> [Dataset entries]

(* ===== verification/AuditTrail.v ===== *)
(** The audit recorder ([app/core/audit.py]). *)
From S2P Require Export Logging.

Record AuditEvent := mkAuditEvent {
  event_type : pystr;
  event_tenant_id : pystr;
  event_project_id : pystr;
  event_job_id : pystr;
  event_created_at : datetime;
  event_metadata : list (pystr * json);
}.

(** [AuditRecorder.events], oldest first. *)
Record AuditRecorder := mkAudit { events : list AuditEvent }.

Definition audit_logger : pystr := u"app.core.audit".

Definition audit_log (e : AuditEvent) : LogRecord :=
  log_info audit_logger (u"audit event recorded")
    [(u"event_type", JStr (event_type e)); (u"tenant_id", JStr (event_tenant_id e));
     (u"project_id", JStr (event_project_id e)); (u"job_id", JStr (event_job_id e))].

(** [AuditRecorder.record]: the event is appended, then logged without its metadata. *)
Definition record (etype tenant project job : pystr) (metadata : list (pystr * json))
    : M ((AuditRecorder * list LogRecord) * clock) unit :=
  t ← now;
  let event := mkAuditEvent etype tenant project job t metadata in
  '(audit, logs) ← get_state;
  put_state (mkAudit (events audit ++ [event]), logs ++ [audit_log event]).
(* ===== verification/RateLimit.v ===== *)
(** The fixed-window rate limiter ([app/core/rate_limit.py]). *)
From S2P Require Export Errors Effects PyFloat.

(** ** The limiter *)

Record WindowCounter := mkCounter { window_start : float; count : Z }.

Record InMemoryRateLimiter := mkLimiter {
  window_seconds : Z;
  _counters : gmap pystr WindowCounter;
}.

Definition RateLimitExceeded : exn := AppExn (new_app_error RateLimitExceededError None).

Definition set_counter (key : pystr) (c : WindowCounter) (l : InMemoryRateLimiter)
    : InMemoryRateLimiter :=
  mkLimiter (window_seconds l) (<[key := c]> (_counters l)).

(** [now - counter.window_start >= self.window_seconds], in floats. *)
Definition window_over (l : InMemoryRateLimiter) (now : float) (c : WindowCounter) : bool :=
  float_geb (float_sub now (window_start c)) (float_of (window_seconds l)).

(** [check], with [now] the reading of [time.monotonic()].  The critical section is
    under a lock: one call is one step. *)
Definition check (now : float) (key : pystr) (limit : Z) : M InMemoryRateLimiter unit :=
  l ← gets id;
  match _counters l !! key with
  | None => modify (set_counter key (mkCounter now 1))
  | Some c =>
      if window_over l now c then modify (set_counter key (mkCounter now 1))
      else if (count c >=? limit)%Z then raise RateLimitExceeded
      else modify (set_counter key (mkCounter (window_start c) (count c + 1)))
  end.

(** ** Client keys *)

(** The parts of a request the key is made of. *)
Record ClientInfo := mkClient {
  x_forwarded_for : option pystr;
  client_host : option pystr;
}.

Definition client_ip (r : ClientInfo) : pystr :=
  match x_forwarded_for r with
  | Some ((_ :: _) as forwarded_for) => strip (default [] (head (split_sep 44%N forwarded_for)))
  | _ => match client_host r with Some host => host | None => u"unknown" end
  end.

Definition client_key (r : ClientInfo) (route_name : pystr) (tenant_id : option pystr) : pystr :=
  let tenant_part := match tenant_id with
                     | Some ((_ :: _) as t) => t
                     | _ => u"unknown-tenant"
                     end in
  route_name ++ u":" ++ tenant_part ++ u":" ++ client_ip r.

Example client_key_ex :
  client_key (mkClient (Some (u" 10.0.0.1 , 10.0.0.2")) (Some (u"::1"))) (u"get_evaluation")
    (Some (u"tenant-a")) = u"get_evaluation:tenant-a:10.0.0.1".
Proof. vm_compute. reflexivity. Qed.

(** ** Sequences of checks *)

(** What one check did: opened a window, was counted in it, or was refused. *)
Inductive verdict := Opened | Counted | Refused.

#[export] Instance verdict_eq_dec : EqDecision verdict.
Proof. solve_decision. Defined.

Definition verdict_of (l : InMemoryRateLimiter) (now : float) (key : pystr) (limit : Z) : verdict :=
  match _counters l !! key with
  | None => Opened
  | Some c => if window_over l now c then Opened
              else if (count c >=? limit)%Z then Refused else Counted
  end.

Definition admitted (v : verdict) : bool := match v with Refused => false | _ => true end.

(** A sequence of checks, each with its clock reading, key and limit. *)
Definition Checks := list (float * pystr * Z).

Fixpoint run_checks (xs : Checks) (l : InMemoryRateLimiter) : list (res unit) * InMemoryRateLimiter :=
  match xs with
  | [] => ([], l)
  | (now, key, limit) :: xs =>
      let '(r, l) := check now key limit l in
      let '(rs, l) := run_checks xs l in (r :: rs, l)
  end.

Fixpoint verdicts (xs : Checks) (l : InMemoryRateLimiter) : list (pystr * verdict) :=
  match xs with
  | [] => []
  | (now, key, limit) :: xs =>
      (key, verdict_of l now key limit) :: verdicts xs (check now key limit l).2
  end.

Definition count_verdicts (P : verdict → bool) (key : pystr) (vs : list (pystr * verdict)) : Z :=
  Z.of_nat (length (filter (λ p, p.1 = key ∧ P p.2 = true) vs)).

Lemma check_cases now key limit l :
  let '(r, l') := check now key limit l in
  r = (if admitted (verdict_of l now key limit) then Ok tt else Raise RateLimitExceeded)
  ∧ window_seconds l' = window_seconds l
  ∧ (∀ key', key' ≠ key → _counters l' !! key' = _counters l !! key')
  ∧ match verdict_of l now key limit with
    | Opened => _counters l' !! key = Some (mkCounter now 1)
    | Counted => ∃ c, _counters l !! key = Some c ∧ (count c < limit)%Z
                      ∧ _counters l' !! key = Some (mkCounter (window_start c) (count c + 1))
    | Refused => l' = l
    end.
Proof.
  unfold check, verdict_of, modify, raise, gets, mbind, M_bind, set_counter; simpl.
  destruct (_counters l !! key) as [c|] eqn:E; [destruct (window_over l now c) eqn:Ew;
    [|destruct (Z.geb_spec (count c) limit)]|]; simpl; split_and!; try done;
    try (intros; by rewrite lookup_insert_ne); try by rewrite lookup_insert_eq.
  exists c. rewrite lookup_insert_eq. split_and!; [done|lia|done].
Qed.

(** How often [key] was counted in its current window. *)
Definition window_count (l : InMemoryRateLimiter) (key : pystr) : Z :=
  match _counters l !! key with Some c => count c | None => 0 end.

Lemma count_verdicts_eq P key v vs :
  count_verdicts P key ((key, v) :: vs) = ((if P v then 1 else 0) + count_verdicts P key vs)%Z.
Proof.
  unfold count_verdicts. rewrite filter_cons; simpl. destruct (P v).
  - rewrite decide_True by done. simpl. lia.
  - by rewrite decide_False by (by intros [_ ?]).
Qed.

Lemma count_verdicts_ne P key k v vs :
  k ≠ key → count_verdicts P key ((k, v) :: vs) = count_verdicts P key vs.
Proof. intros. unfold count_verdicts. rewrite filter_cons_False; [done|]. by intros [? _]. Qed.

(** C32: however the checks of a key interleave with those of other keys, every window of
    the key admits at most [max 1 limit] requests: the number admitted is at most that
    times the number of windows opened (plus what was left of the window already open),
    and a request is refused exactly when its window is still open and full. *)
Theorem window_limit (xs : Checks) (l : InMemoryRateLimiter) (key : pystr) (limit : Z) :
  (∀ now k lim, (now, k, lim) ∈ xs → k = key → lim = limit) →
  (window_count l key ≤ 1 `max` limit)%Z →
  (run_checks xs l).1
    = (λ p, if admitted p.2 then Ok tt else Raise RateLimitExceeded) <$> verdicts xs l
  ∧ (count_verdicts admitted key (verdicts xs l)
     ≤ (1 `max` limit) * count_verdicts (λ v, bool_decide (v = Opened)) key (verdicts xs l)
       + (1 `max` limit - window_count l key))%Z.
Proof.
  intros Hlim. revert l.
  induction xs as [|[[now k] lim] xs IH]; intros l Hl; [split; [done|unfold count_verdicts; simpl; lia]|].
  assert (∀ now k lim, (now, k, lim) ∈ xs → k = key → lim = limit) as Hxs
    by (intros; eapply Hlim; [by right|done]).
  pose proof (check_cases now k lim l) as Hc. simpl run_checks. simpl verdicts.
  destruct (check now k lim l) as [r l'] eqn:E. destruct Hc as (-> & _ & Hother & Hv).
  simpl in *.
  destruct (decide (k = key)) as [->|Hk].
  - assert (lim = limit) as -> by (eapply Hlim; [by left|done]).
    assert (window_count l' key ≤ 1 `max` limit
            ∧ window_count l' key = match verdict_of l now key limit with
               | Opened => 1 | Counted => window_count l key + 1 | Refused => window_count l key end)%Z
      as [Hl' Hw].
    { unfold window_count in *. destruct (verdict_of l now key limit); [rewrite Hv; simpl; lia| |by subst].
      destruct Hv as (c & Hc & Hlt & ->). rewrite Hc in *. simpl in *. lia. }
    destruct (IH Hxs l' Hl') as [Hrs Hle]. destruct (run_checks xs l') as [rs l2]. simpl in *.
    split; [by rewrite Hrs|]. rewrite !count_verdicts_eq.
    destruct (verdict_of l now key limit); simpl in *; lia.
  - assert (window_count l' key = window_count l key) as Hw
      by (unfold window_count; by rewrite Hother).
    destruct (IH Hxs l' ltac:(lia)) as [Hrs Hle]. destruct (run_checks xs l') as [rs l2]. simpl in *.
    split; [by rewrite Hrs|]. rewrite !count_verdicts_ne by done. lia.
Qed.

Lemma window_limit_witness :
  let a := u"submit_evaluation:t:ip" in
  let xs := [(float_of 0, a, 1); (float_of 59, a, 1); (float_of 59, u"other", 1);
             (float_of 60, a, 1); (float_of 61, a, 1)]%Z in
  (verdicts xs (mkLimiter 60 ∅)).*2 = [Opened; Refused; Opened; Opened; Refused]
  ∧ (count_verdicts admitted a (verdicts xs (mkLimiter 60 ∅)) ≤ 1 * 2 + 1)%Z.
Proof.
  intros a xs. split; [vm_compute; reflexivity|].
  destruct (window_limit xs (mkLimiter 60 ∅) a 1) as [_ H].
  - intros now k lim Hin _. revert Hin. subst xs. rewrite !elem_of_cons, elem_of_nil.
    intros [?|[?|[?|[?|[?|[]]]]]]; congruence.
  - vm_compute. discriminate.
  - exact H.
Defined.

Lemma app_colon_inj (a b s t : pystr) :
  58%N ∉ a → 58%N ∉ b → a ++ 58%N :: s = b ++ 58%N :: t → a = b ∧ s = t.
Proof.
  revert b. induction a as [|c a IH]; intros [|d b] Ha Hb H; simplify_eq/=;
    rewrite ?not_elem_of_cons in *; [done|by destruct Hb|by destruct Ha|].
  destruct (IH b) as [-> ->]; [apply Ha|apply Hb|done|done].
Qed.

(** For tenants whose name holds no colon, two requests share a rate limit counter
    exactly when their route, tenant and client address agree.  The address is the first
    entry of [X-Forwarded-For] when the client sends one. *)
Theorem client_key_separates (r r' : ClientInfo) (route route' t t' : pystr) :
  58%N ∉ route → 58%N ∉ route' → 58%N ∉ t → 58%N ∉ t' → t ≠ [] → t' ≠ [] →
  client_key r route (Some t) = client_key r' route' (Some t')
  ↔ route = route' ∧ t = t' ∧ client_ip r = client_ip r'.
Proof.
  intros Hr Hr' Ht Ht' Hne Hne'. unfold client_key.
  destruct t as [|c t], t' as [|c' t']; try done. split; [|by intros (-> & -> & ->)].
  intros H. apply app_colon_inj in H as [-> H]; [|done..].
  apply app_colon_inj in H as [? ?]; [|done..]. done.
Qed.

Lemma client_key_separates_witness :
  client_key (mkClient (Some (u"1.2.3.4")) None) (u"get_evaluation") (Some (u"a"))
  ≠ client_key (mkClient (Some (u"1.2.3.4")) None) (u"get_evaluation") (Some (u"b")).
Proof.
  intros H. apply client_key_separates in H as (_ & H & _); [discriminate| | | | |discriminate..];
    apply (bool_decide_unpack _); vm_compute; exact I.
Defined.

(** A tenant name or a client-sent address with a colon can reach another counter. *)
Lemma client_key_collision :
  client_key (mkClient (Some (u"x:y")) None) (u"get_evaluation") (Some (u"a"))
  = client_key (mkClient (Some (u"y")) None) (u"get_evaluation") (Some (u"a:x")).
Proof. vm_compute. reflexivity. Qed.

> [Required action] For this exercise, return every line from the data that holds the string "verification".

> [Solution to this exercise]
(* ===== verification/AuditTrail.v ===== *)
(* ===== verification/RateLimit.v ===== *)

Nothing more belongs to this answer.